(Source information)

Lemma pool_runs : succeeds (tx pool_init_accounts (SwapInit pool_init_args)) pool_genesis
  && succeeds (tx list_accounts (ListToken (2 * PRICE_ONE))) p_init
  && succeeds (tx seed_hub_accounts (SeedLiquidity 3000000)) p_list
  && succeeds (tx seed_tok_accounts (SeedLiquidity 400000000)) p_hub
  && succeeds (process_swap pool_id swap_accounts 1000000 1) p_live
  && succeeds (process_set_price pool_id price_accounts (2 * PRICE_ONE) (21 * PRICE_ONE / 10)) p_live = true.
Proof. vm_compute. reflexivity. Qed.
(** One hub coin less 0.3% buys 0.4985 of a token worth two. *)
Example swap_balances : token_balance (accts p_swapped) trader_tok = 49850000 /\
  token_balance (accts p_swapped) tok_vault = 350150000 /\ token_balance (accts p_swapped) hub_vault = 4000000.
Proof. vm_compute. auto. Qed.

(** * Witnesses *)

Lemma pool_not_spl : pool_id <> spl_token_id.
Proof. by vm_compute. Qed.
Lemma sample_pool_isolated mint : token_account_of pool_id mint <> pool_account pool_id.
Proof.
  assert (Hp : arr_bytes (pool_account pool_id) = byte_of_Z 9 :: zeros 31) by (vm_compute; reflexivity).
  intros E. apply (f_equal arr_bytes) in E. rewrite Hp in E. apply (eq_trans (eq_sym (pda_bytes _ _ pool_id))) in E.
  injection E as E _. unfold id_mark in E. case_bool_decide; by vm_compute in E.
Qed.
Lemma unowned_genesis a : acc_owner (acct (accts pool_genesis) a) <> pool_id.
Proof.
  assert (H : map_Forall (fun _ x => acc_owner x <> pool_id) (accts pool_genesis)).
  { apply (@bool_decide_unpack _ (map_Forall_dec _ _)). vm_compute. exact I. }
  unfold acct. destruct (accts pool_genesis !! a) as [x|] eqn:E; simpl; [by apply (H a)|by vm_compute].
Qed.
Lemma genesis_no_pool : no_pool_yet pool_id pool_genesis.
Proof. split; [intros a r (Ho & _)|intros p (Ho & _)]; by apply unowned_genesis in Ho. Qed.

Lemma no_signer l : bool_decide (Forall (fun ai => is_signer ai = true -> ai_key ai <> pool_authority pool_id) l) = true ->
  no_pool_signer pool_id l.
Proof. intros Hl%bool_decide_eq_true ai Hin. by eapply Forall_forall in Hl. Qed.

Definition swap_decoded (ix : SwapInstruction) : SwapInstruction :=
  default SwapPause (swap_ix_try_from_slice (enc_swap_ix ix)).
Definition is_init (ix : SwapInstruction) : bool := match ix with SwapInit _ => true | _ => false end.
Lemma tx_pool_step accounts ix s : bool_decide (is_i 64 (clock s)) && is_some (swap_ix_try_from_slice (enc_swap_ix ix))
  && bool_decide (Forall (fun ai => is_signer ai = true -> ai_key ai <> pool_authority pool_id) accounts)
  && succeeds (tx accounts ix) s = true ->
  is_init (swap_decoded ix) = false \/ hub_record_named pool_id accounts ->
  pool_step pool_id s (run (tx accounts ix) s).
Proof.
  intros (((Hc%bool_decide_eq_true & Hd)%andb_true_iff & Hn)%andb_true_iff & Hs)%andb_true_iff Hi.
  apply (PoolTx pool_id s accounts (enc_swap_ix ix) (swap_decoded ix)); [done|by apply some_default|by apply no_signer| |by apply run_Ok].
  intros args Ha. destruct Hi as [Hi|Hi]; [by rewrite Ha in Hi|done].
Qed.
Lemma init_named : hub_record_named pool_id pool_init_accounts.
Proof. intros mint rec [= <-] [= <-]. reflexivity. Qed.
Lemma live_reachable : pool_reachable pool_id p_live.
Proof.
  exists pool_genesis. split; [exact genesis_no_pool|].
  eapply rtc_l; [apply (tx_pool_step pool_init_accounts (SwapInit pool_init_args)); [vm_compute; reflexivity|by right; apply init_named]|].
  eapply rtc_l; [apply (tx_pool_step list_accounts (ListToken (2 * PRICE_ONE))); [vm_compute; reflexivity|by left; vm_compute]|].
  eapply rtc_l; [apply (tx_pool_step seed_hub_accounts (SeedLiquidity 3000000)); [vm_compute; reflexivity|by left; vm_compute]|].
  eapply rtc_l; [apply (tx_pool_step seed_tok_accounts (SeedLiquidity 400000000)); [vm_compute; reflexivity|by left; vm_compute]|].
  apply rtc_refl.
Qed.

Definition no_token : TokenState := MkTokenState pubkey_default pubkey_default 0 0 0 0 false 0.
Definition token_in (s : ledger) (mint : pubkey) : TokenState :=
  default no_token (borsh_de (acc_data (acct (accts s) (token_account_of pool_id mint)))).
Definition no_pool : PoolState := MkPoolState pubkey_default pubkey_default pubkey_default pubkey_default 0 0 0 false 0.
Definition pool_in (s : ledger) : PoolState :=
  default no_pool (borsh_de (acc_data (acct (accts s) (pool_account pool_id)))).
Lemma token_in_at s mint : bool_decide (acc_owner (acct (accts s) (token_account_of pool_id mint)) = pool_id)
  && is_some (@borsh_de TokenState _ (acc_data (acct (accts s) (token_account_of pool_id mint))))
  && tk_listed (token_in s mint) = true -> record_at pool_id (accts s) mint (token_in s mint).
Proof.
  intros ((Ho%bool_decide_eq_true & Hd)%andb_true_iff & Hl)%andb_true_iff. split_and!; [done| |done].
  by apply some_default.
Qed.
Lemma pool_in_at s : bool_decide (acc_owner (acct (accts s) (pool_account pool_id)) = pool_id)
  && is_some (@borsh_de PoolState _ (acc_data (acct (accts s) (pool_account pool_id)))) = true ->
  pool_at pool_id (accts s) (pool_in s).
Proof. intros (Ho%bool_decide_eq_true & Hd)%andb_true_iff. split; [done|]. by apply some_default. Qed.

Lemma pool_always_solvent_witness :
  pool_reachable pool_id p_live /\ record_at pool_id (accts p_live) tok_mint (token_in p_live tok_mint) /\
  vault_backs pool_id (accts p_live) (token_in p_live tok_mint) 0 /\ tk_reserve (token_in p_live tok_mint) = 400000000.
Proof.
  assert (Hr : record_at pool_id (accts p_live) tok_mint (token_in p_live tok_mint)) by (apply token_in_at; vm_compute; reflexivity).
  split; [exact live_reachable|]. split; [exact Hr|]. split; [|vm_compute; reflexivity].
  exact (proj2 (pool_always_solvent pool_id pool_not_spl sample_pool_isolated p_live tok_mint _ live_reachable Hr)).
Defined.
Lemma pool_parameters_bounded_witness :
  pool_reachable pool_id p_live /\ pool_at pool_id (accts p_live) (pool_in p_live) /\ pool_ok (pool_in p_live).
Proof.
  assert (Hp : pool_at pool_id (accts p_live) (pool_in p_live)) by (apply pool_in_at; vm_compute; reflexivity).
  split; [exact live_reachable|]. split; [exact Hp|].
  exact (proj1 (pool_parameters_bounded pool_id pool_not_spl sample_pool_isolated p_live _ live_reachable Hp)).
Defined.
Lemma swap_pays_quote_witness :
  is_u 64 1000000 /\ process_swap pool_id swap_accounts 1000000 1 p_live = Ok (tt, p_swapped) /\
  exists pool user out mu m1 m2 ui uo mi mo ri ro,
    swap_effect pool_id swap_accounts 1000000 1 p_live p_swapped pool (ai_key user) ui uo mi mo ri ro out mu m1 m2.
Proof.
  assert (Hu : is_u 64 1000000) by by_eval.
  assert (H : process_swap pool_id swap_accounts 1000000 1 p_live = Ok (tt, p_swapped)) by by_run p_swapped.
  split; [exact Hu|]. split; [exact H|].
  destruct (swap_pays_quote pool_id pool_not_spl swap_accounts 1000000 1 p_live p_swapped Hu H)
    as (pool & user & ui & uo & mi & mo & ri & ro & out & mu & m1 & m2 & He & _).
  exists pool, user, out, mu, m1, m2, ui, uo, mi, mo, ri, ro. exact He.
Defined.
Lemma set_price_guarded_witness :
  process_set_price pool_id price_accounts (2 * PRICE_ONE) (21 * PRICE_ONE / 10) p_live = Ok (tt, p_priced) /\
  exists pool r, price_effect pool_id price_accounts (2 * PRICE_ONE) (21 * PRICE_ONE / 10) p_live p_priced pool r.
Proof.
  assert (Hk : is_i 64 (clock p_live)) by by_eval. assert (Hu : is_u 128 (21 * PRICE_ONE / 10)) by by_eval.
  assert (H : process_set_price pool_id price_accounts (2 * PRICE_ONE) (21 * PRICE_ONE / 10) p_live = Ok (tt, p_priced))
    by by_run p_priced.
  split; [exact H|].
  destruct (set_price_guarded pool_id pool_not_spl price_accounts _ _ p_live p_priced Hk Hu H) as (pool & r & He & _).
  exists pool, r. exact He.
Defined.

Definition live_tok : TokenState := token_in p_live tok_mint.
Definition the_plan : Plan := plan (keeper_price_state (pool_in p_live) live_tok (clock p_live)) (21 * PRICE_ONE / 10) 3600.
Definition keeper_ix : list account_info * SwapInstruction :=
  default ([], SwapPause) (keeper_instruction (pool_account pool_id) (pl_oracle (pool_in p_live))
    (token_account_of pool_id (tk_mint live_tok)) the_plan).
(** The step the keeper takes from 2.0 towards 2.1: the fee, 0.3%. *)
Example keeper_step : the_plan = PlanSet (2 * PRICE_ONE) (2006 * PRICE_ONE / 1000) true.
Proof. vm_compute. reflexivity. Qed.
Lemma keeper_update_lands_witness :
  pool_at pool_id (accts p_live) (pool_in p_live) /\
  exists price s', snd keeper_ix = SetPriceFrom (tk_price live_tok) price /\
    swap_dispatch pool_id (fst keeper_ix) (snd keeper_ix) p_live = Ok (tt, s').
Proof.
  assert (Hp : pool_at pool_id (accts p_live) (pool_in p_live)) by (apply pool_in_at; vm_compute; reflexivity).
  assert (Hok : pool_ok (pool_in p_live)) by (constructor; by_eval).
  assert (Hm : tk_mint live_tok = tok_mint) by (apply (bool_decide_unpack _); vm_compute; exact I).
  assert (Hr : record_at pool_id (accts p_live) (tk_mint live_tok) live_tok).
  { rewrite Hm. unfold live_tok. apply token_in_at. vm_compute. reflexivity. }
  assert (Hh : tk_mint live_tok <> pl_hub_mint (pool_in p_live)) by by_eval.
  assert (H0 : 0 < tk_price live_tok) by by_eval. assert (Hk : is_i 64 (clock p_live)) by by_eval.
  assert (Ht : is_u 128 (21 * PRICE_ONE / 10)) by by_eval. assert (Ht0 : 0 < 21 * PRICE_ONE / 10) by by_eval.
  assert (Hi : keeper_instruction (pool_account pool_id) (pl_oracle (pool_in p_live))
    (token_account_of pool_id (tk_mint live_tok)) the_plan = Some keeper_ix).
  { unfold keeper_ix. apply some_default. vm_compute. reflexivity. }
  split; [exact Hp|].
  destruct (keeper_update_lands pool_id (pool_in p_live) live_tok (21 * PRICE_ONE / 10) 3600 p_live keeper_ix
    Hp Hok Hr Hh H0 Hk Ht Ht0 Hi) as (price & s' & H1 & H2 & _).
  exists price, s'. split; [exact H1|exact H2].
Defined.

(End Source information)

Only those lines of the entries above that run from the line containing "(SeedLiquidity 3000000)) p_list" to the line containing "Definition is_init (ix", both included, should be transcribed exactly.

  && succeeds (tx seed_hub_accounts (SeedLiquidity 3000000)) p_list
  && succeeds (tx seed_tok_accounts (SeedLiquidity 400000000)) p_hub
  && succeeds (process_swap pool_id swap_accounts 1000000 1) p_live
  && succeeds (process_set_price pool_id price_accounts (2 * PRICE_ONE) (21 * PRICE_ONE / 10)) p_live = true.
Proof. vm_compute. reflexivity. Qed.
(** One hub coin less 0.3% buys 0.4985 of a token worth two. *)
Example swap_balances : token_balance (accts p_swapped) trader_tok = 49850000 /\
  token_balance (accts p_swapped) tok_vault = 350150000 /\ token_balance (accts p_swapped) hub_vault = 4000000.
Proof. vm_compute. auto. Qed.

(** * Witnesses *)

Lemma pool_not_spl : pool_id <> spl_token_id.
Proof. by vm_compute. Qed.
Lemma sample_pool_isolated mint : token_account_of pool_id mint <> pool_account pool_id.
Proof.
  assert (Hp : arr_bytes (pool_account pool_id) = byte_of_Z 9 :: zeros 31) by (vm_compute; reflexivity).
  intros E. apply (f_equal arr_bytes) in E. rewrite Hp in E. apply (eq_trans (eq_sym (pda_bytes _ _ pool_id))) in E.
  injection E as E _. unfold id_mark in E. case_bool_decide; by vm_compute in E.
Qed.
Lemma unowned_genesis a : acc_owner (acct (accts pool_genesis) a) <> pool_id.
Proof.
  assert (H : map_Forall (fun _ x => acc_owner x <> pool_id) (accts pool_genesis)).
  { apply (@bool_decide_unpack _ (map_Forall_dec _ _)). vm_compute. exact I. }
  unfold acct. destruct (accts pool_genesis !! a) as [x|] eqn:E; simpl; [by apply (H a)|by vm_compute].
Qed.
Lemma genesis_no_pool : no_pool_yet pool_id pool_genesis.
Proof. split; [intros a r (Ho & _)|intros p (Ho & _)]; by apply unowned_genesis in Ho. Qed.

Lemma no_signer l : bool_decide (Forall (fun ai => is_signer ai = true -> ai_key ai <> pool_authority pool_id) l) = true ->
  no_pool_signer pool_id l.
Proof. intros Hl%bool_decide_eq_true ai Hin. by eapply Forall_forall in Hl. Qed.

Definition swap_decoded (ix : SwapInstruction) : SwapInstruction :=
  default SwapPause (swap_ix_try_from_slice (enc_swap_ix ix)).
Definition is_init (ix : SwapInstruction) : bool := match ix with SwapInit _ => true | _ => false end.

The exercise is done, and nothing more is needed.